Lemma fillCircle_alpha (width height : Z) (cx cy radius : Q) (opacityByte px py : Z)
    (maskBuffer : list Z) :
  0 <= px < width -> 0 <= py < height ->
  length maskBuffer = (Z.to_nat (width * height) * 4)%nat ->
  fillCircle width height cx cy radius opacityByte maskBuffer
    !! Z.to_nat ((py * width + px) * 4 + 3) =
    if inCircle px py cx cy radius
    then Some (toUint8 opacityByte)
    else maskBuffer !! Z.to_nat ((py * width + px) * 4 + 3).
Proof.
  intros Hpx Hpy Hlen. unfold fillCircle.
  rewrite (fold_left_nested (fun buf py px =>
             if inCircle px py cx cy radius
             then writeRgbaZ buf ((py * width + px) * 4) 255 255 255 opacityByte
             else buf)).
  pose proof (pixel_index_bound width height px py Hpx Hpy) as Hidx.
  set (j := Z.to_nat (py * width + px)).
  assert (Z.to_nat ((py * width + px) * 4 + 3) = (j * 4 + 3)%nat) as -> by (subst j; lia).
  pose proof (paint_alpha (fun bc : Z * Z => fst bc * width + snd bc)
                (fun bc : Z * Z => inCircle (snd bc) (fst bc) cx cy radius)
                (b ← rangeZ 0 height; (fun c => (b, c)) <$> rangeZ 0 width)
                opacityByte maskBuffer j) as Hpaint.
  cbv zeta in Hpaint.
  rewrite Hpaint by (subst j; lia). clear Hpaint.
  match goal with |- (if ?a then _ else _) = (if ?b then _ else _) =>
    assert (a = b) as ->; [|reflexivity] end.
  apply eq_true_iff_eq. rewrite existsb_exists. split.
  - intros ([py' px'] & Hin & Hsel). apply andb_true_iff in Hsel as [Hsel Heq].
    apply Z.eqb_eq in Heq. cbn [fst snd] in *.
    apply list_elem_of_In, list_elem_of_bind in Hin as (b & Hin & Hb).
    apply list_elem_of_fmap in Hin as (c & Hpair & Hc).
    injection Hpair as -> ->.
    apply elem_of_rangeZ in Hb, Hc.
    assert (Z.of_nat j = py * width + px) as Hj by (subst j; lia).
    assert (b = py) as ->.
    { destruct (Z.lt_trichotomy b py) as [Hlt | [Heq' | Hgt]]; [|exact Heq'|].
      - assert (b * width + width <= py * width) by nia. lia.
      - assert (py * width + width <= b * width) by nia. lia. }
    assert (c = px) as -> by lia. exact Hsel.
  - intros Hin. exists (py, px). split.
    + apply list_elem_of_In, list_elem_of_bind. exists py. split.
      * apply list_elem_of_fmap. exists px. split; [reflexivity|].
        apply elem_of_rangeZ. lia.
      * apply elem_of_rangeZ. lia.
    + cbn [fst snd]. rewrite Hin. apply Z.eqb_eq. subst j. lia.
Qed.

Lemma inCircle_spec (px py : Z) (cx cy radius : Q) :
  inCircle px py cx cy radius = true <->
  (0 <= radius /\
   (inject_Z px - cx) * (inject_Z px - cx) + (inject_Z py - cy) * (inject_Z py - cy)
     <= radius * radius)%Q.
Proof. unfold inCircle. by rewrite andb_true_iff, !Qle_bool_iff. Qed.



Lemma fillAll_alpha (pixelCount n j : nat) (opacityByte : Z) :
  (n <= pixelCount)%nat -> (j < pixelCount)%nat ->
  let buf := fold_left (fun buf i => writeRgba buf (i * 4) 255 255 255 opacityByte)
               (seq 0 n) (alloc (pixelCount * 4)) in
  length buf = (pixelCount * 4)%nat /\
  buf !! (j * 4 + 3)%nat = Some (if (j <? n)%nat then toUint8 opacityByte else 0).
Proof.
  intros Hn Hj. induction n as [|n IH]; cbv zeta.
  - cbn [seq fold_left]. split; [apply length_replicate|].
    by apply alloc_lookup_alpha.
  - rewrite fold_left_seq_S.
    destruct (IH ltac:(lia)) as [Hlen Hget]. clear IH.
    set (prev := fold_left _ (seq 0 n) _) in *.
    split; [by rewrite length_writeRgba|].
    destruct (decide (j = n)) as [->|Hne].
    + rewrite (lookup_writeRgba_in prev (n * 4) 3) by lia.
      assert ((n <? S n)%nat = true) as -> by (apply Nat.ltb_lt; lia). reflexivity.
    + rewrite lookup_writeRgba_other by lia. rewrite Hget.
      assert ((j <? S n)%nat = (j <? n)%nat) as ->; [|reflexivity].
      destruct (Nat.ltb_spec j (S n)), (Nat.ltb_spec j n); try reflexivity; lia.
Qed.

(** X9: a polygon or freeform mask that carries no raster payload is not
    drawn from its coordinates: the vector path marks every pixel of the frame
    with the opacity byte, so for an opacity between 1 and 100 the compositor
    blackens the first three channels of every pixel. *)
Theorem shape_without_payload_masks_whole_frame (E : Collaborators) (m : MaskData Q)
    (width height : Z) :
  maskType m = polygon \/ maskType m = freeform ->
  canvasDataUrl m = None \/ canvasDataUrl m = Some EmptyString ->
  0 <= width * height ->
  let opacityByte := Qfloor ((opacity m / 100) * 255) in
  exists maskRgba,
    createMaskRgbaBuffer E m width height = Ok maskRgba /\
    length maskRgba = (Z.to_nat (width * height) * 4)%nat /\
    (forall j, (j < Z.to_nat (width * height))%nat ->
       maskRgba !! (j * 4 + 3)%nat = Some (toUint8 opacityByte)) /\
    ((1 <= opacity m <= 100)%Q ->
     forall pixels channels framePixels i c,
       (i < pixels)%nat -> (i < Z.to_nat (width * height))%nat ->
       (c < 3)%nat -> (i * channels + c < length framePixels)%nat ->
       applyMask pixels channels maskRgba framePixels !! (i * channels + c)%nat = Some 0).
Proof.
  intros Htype Hurl Hsize opacityByte.
  exists (vectorMask m width height).
  assert (vectorMask m width height
          = fillAll (Z.to_nat (width * height)) opacityByte
              (alloc (Z.to_nat (width * height) * 4))) as Hmask.
  { unfold vectorMask. by destruct Htype as [-> | ->]. }
  split; [|split; [|split]].
  - unfold createMaskRgbaBuffer.
    destruct (Z.ltb_spec (width * height) 0); [lia|].
    by destruct Hurl as [-> | ->].
  - rewrite Hmask. unfold fillAll.
    destruct (Z.to_nat (width * height)) as [|n] eqn:Hn; [reflexivity|].
    apply (fillAll_alpha (S n) (S n) 0 opacityByte); lia.
  - intros j Hj. rewrite Hmask. unfold fillAll.
    destruct (fillAll_alpha (Z.to_nat (width * height)) (Z.to_nat (width * height)) j
                opacityByte (le_n _) Hj) as [_ Hget].
    rewrite Hget. by apply Nat.ltb_lt in Hj as ->.
  - intros Hopacity pixels channels framePixels i c Hi Hin Hc Hlen.
    pose proof (opacity_byte_range (opacity m) Hopacity) as Hbyte.
    apply (applyMask_opaque _ _ _ _ _ _ (toUint8 opacityByte)); try assumption.
    + rewrite Hmask. unfold fillAll.
      destruct (fillAll_alpha (Z.to_nat (width * height)) (Z.to_nat (width * height)) i
                  opacityByte (le_n _) Hin) as [_ Hget].
      rewrite Hget. by apply Nat.ltb_lt in Hin as ->.
    + rewrite toUint8_small; subst opacityByte; lia.
Qed.

Lemma shape_without_payload_masks_whole_frame_witness :
  let m := vectorMaskData freeform (CoordArray [(1 # 4); (1 # 4); (1 # 2); (1 # 2)])%Q 100%Q in
  exists maskRgba,
    createMaskRgbaBuffer quietCollaborators m 2 2 = Ok maskRgba /\
    applyMask 4 3 maskRgba (replicate 12 200) !! 0%nat = Some 0.
Proof.
  intros m.
  destruct (shape_without_payload_masks_whole_frame quietCollaborators m 2 2
              (or_intror eq_refl) (or_introl eq_refl) ltac:(lia))
    as (maskRgba & Hmask & _ & _ & Hblack).
  exists maskRgba. split; [exact Hmask|].
  apply (Hblack ltac:(split; vm_compute; discriminate) 4%nat 3%nat (replicate 12 200) 0%nat 0%nat);
    cbn; lia.
Defined.

(** ** Splitting and joining strings *)

Lemma splitOn_not_nil (c : ascii) (s : string) : splitOn c s <> [].
Proof.
  induction s as [|a s IH]; cbn; [discriminate|].
  destruct (Ascii.eqb a c); [discriminate|].
  by destruct (splitOn c s).
Qed.

Lemma splitOn_no_char (c : ascii) (s : string) :
  hasChar c s = false -> splitOn c s = [s].
Proof.
  induction s as [|a s IH]; cbn; [reflexivity|].
  intros Hno. apply orb_false_elim in Hno as [Ha Hs].
  rewrite Ha, IH by assumption. reflexivity.
Qed.

Lemma append_nil (s : string) : EmptyString +:+ s = s.
Proof. reflexivity. Qed.

Lemma append_cons (c : ascii) (a b : string) : String c a +:+ b = String c (a +:+ b).
Proof. reflexivity. Qed.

* [Task requirements] What the task asks for is a word-for-word repeat of the lines above, from the first through the one containing "fillCircle width height".

* [Exercise result]
Lemma fillCircle_alpha (width height : Z) (cx cy radius : Q) (opacityByte px py : Z)
    (maskBuffer : list Z) :
  0 <= px < width -> 0 <= py < height ->
  length maskBuffer = (Z.to_nat (width * height) * 4)%nat ->
  fillCircle width height cx cy radius opacityByte maskBuffer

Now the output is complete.